**Information provided:**
------------

Lemma supported_facts id bs : (id, bs) ∈ supportedIntervals →
  0 < bs ∧ seconds bs ∧ duration_of supportedIntervals id = bs
  ∧ ∃ n : nat, duration_of intervalRangeWindow id = Z.of_nat n * bs ∧ Z.of_nat n * bs ≤ defaultHistoryWindow
      ∧ (∀ now, snapshot_starts id bs now = (λ i, Truncate now bs + bs - Z.of_nat n * bs + Z.of_nat i * bs) <$> seq 0 n).
Proof.
  assert (Hs : ∀ id bs (n : nat), duration_of intervalRangeWindow id = Z.of_nat n * bs → 0 < bs → (0 < n)%nat →
    is_int64 (Z.of_nat n * bs) →
    ∀ now, snapshot_starts id bs now = (λ i, Truncate now bs + bs - Z.of_nat n * bs + Z.of_nat i * bs) <$> seq 0 n).
  { intros id' bs' n Hw Hb Hn Hi now. unfold snapshot_starts. rewrite Hw.
    destruct (Z.leb_spec (Z.of_nat n * bs') 0); [nia|]. unfold i64_div.
    rewrite Z.quot_mul, wrap64_small, Nat2Z.id by (unfold is_int64, int64_min, int64_max in *; nia).
    apply list_fmap_ext. intros i t _. lia. }
  unfold supportedIntervals. intros H. repeat (apply elem_of_cons in H as [[= -> ->]|H]); [..|by apply elem_of_nil in H];
    (split_and!; [done|done|done|]);
    [exists 60%nat|exists 72%nat|exists 96%nat|exists 168%nat]; (split_and!; [done|done|apply Hs; done || lia || by split]).
Qed.

(** The point of a series for the events [es], which start at [t]. *)
Definition point_of (t : Z) (es : list AnalyticsEntry) : summaryBucket :=
  let how_many (f : AnalyticsEntry → bool) := Z.of_nat (length (List.filter f es)) in
  let s := computeSummary es in
  let ms p := microsecondsToMilliseconds (percentile (sa_Totals (foldl stats_add stats_zero es)) (f64_of_int p)) in
  mkSummaryBucket t (Z.of_nat (length es)) (how_many ev_CacheHit) (how_many is_limited) (how_many ev_UpstreamError)
    (if bool_decide (es = []) then None
     else Some (mkBucketValues (sm_AvgTotalLatencyMs s) (ms 50) (ms 90) (sm_CacheHitRatePct s) (sm_SuccessRatePct s))).

Lemma sum_one (f : AnalyticsEntry → bool) l : sumZ (λ e, one (f e)) l = Z.of_nat (length (List.filter f l)).
Proof. induction l as [|e l IH]; [done|]. rewrite sumZ_cons, IH. cbn. destruct (f e); cbn; lia. Qed.

Lemma how_many_le {A} (f : A → bool) l : (length (List.filter f l) ≤ length l)%nat.
Proof. induction l as [|x l IH]; [done|]. cbn. destruct (f x); cbn; lia. Qed.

------------

**Work to be completed:** Quote the records above from their first line through the line containing "else Some (mkBucketValues", both ends included.

**Worked solution:**
Lemma supported_facts id bs : (id, bs) ∈ supportedIntervals →
  0 < bs ∧ seconds bs ∧ duration_of supportedIntervals id = bs
  ∧ ∃ n : nat, duration_of intervalRangeWindow id = Z.of_nat n * bs ∧ Z.of_nat n * bs ≤ defaultHistoryWindow
      ∧ (∀ now, snapshot_starts id bs now = (λ i, Truncate now bs + bs - Z.of_nat n * bs + Z.of_nat i * bs) <$> seq 0 n).
Proof.
  assert (Hs : ∀ id bs (n : nat), duration_of intervalRangeWindow id = Z.of_nat n * bs → 0 < bs → (0 < n)%nat →
    is_int64 (Z.of_nat n * bs) →
    ∀ now, snapshot_starts id bs now = (λ i, Truncate now bs + bs - Z.of_nat n * bs + Z.of_nat i * bs) <$> seq 0 n).
  { intros id' bs' n Hw Hb Hn Hi now. unfold snapshot_starts. rewrite Hw.
    destruct (Z.leb_spec (Z.of_nat n * bs') 0); [nia|]. unfold i64_div.
    rewrite Z.quot_mul, wrap64_small, Nat2Z.id by (unfold is_int64, int64_min, int64_max in *; nia).
    apply list_fmap_ext. intros i t _. lia. }
  unfold supportedIntervals. intros H. repeat (apply elem_of_cons in H as [[= -> ->]|H]); [..|by apply elem_of_nil in H];
    (split_and!; [done|done|done|]);
    [exists 60%nat|exists 72%nat|exists 96%nat|exists 168%nat]; (split_and!; [done|done|apply Hs; done || lia || by split]).
Qed.

(** The point of a series for the events [es], which start at [t]. *)
Definition point_of (t : Z) (es : list AnalyticsEntry) : summaryBucket :=
  let how_many (f : AnalyticsEntry → bool) := Z.of_nat (length (List.filter f es)) in
  let s := computeSummary es in
  let ms p := microsecondsToMilliseconds (percentile (sa_Totals (foldl stats_add stats_zero es)) (f64_of_int p)) in
  mkSummaryBucket t (Z.of_nat (length es)) (how_many ev_CacheHit) (how_many is_limited) (how_many ev_UpstreamError)
    (if bool_decide (es = []) then None
     else Some (mkBucketValues (sm_AvgTotalLatencyMs s) (ms 50) (ms 90) (sm_CacheHitRatePct s) (sm_SuccessRatePct s))).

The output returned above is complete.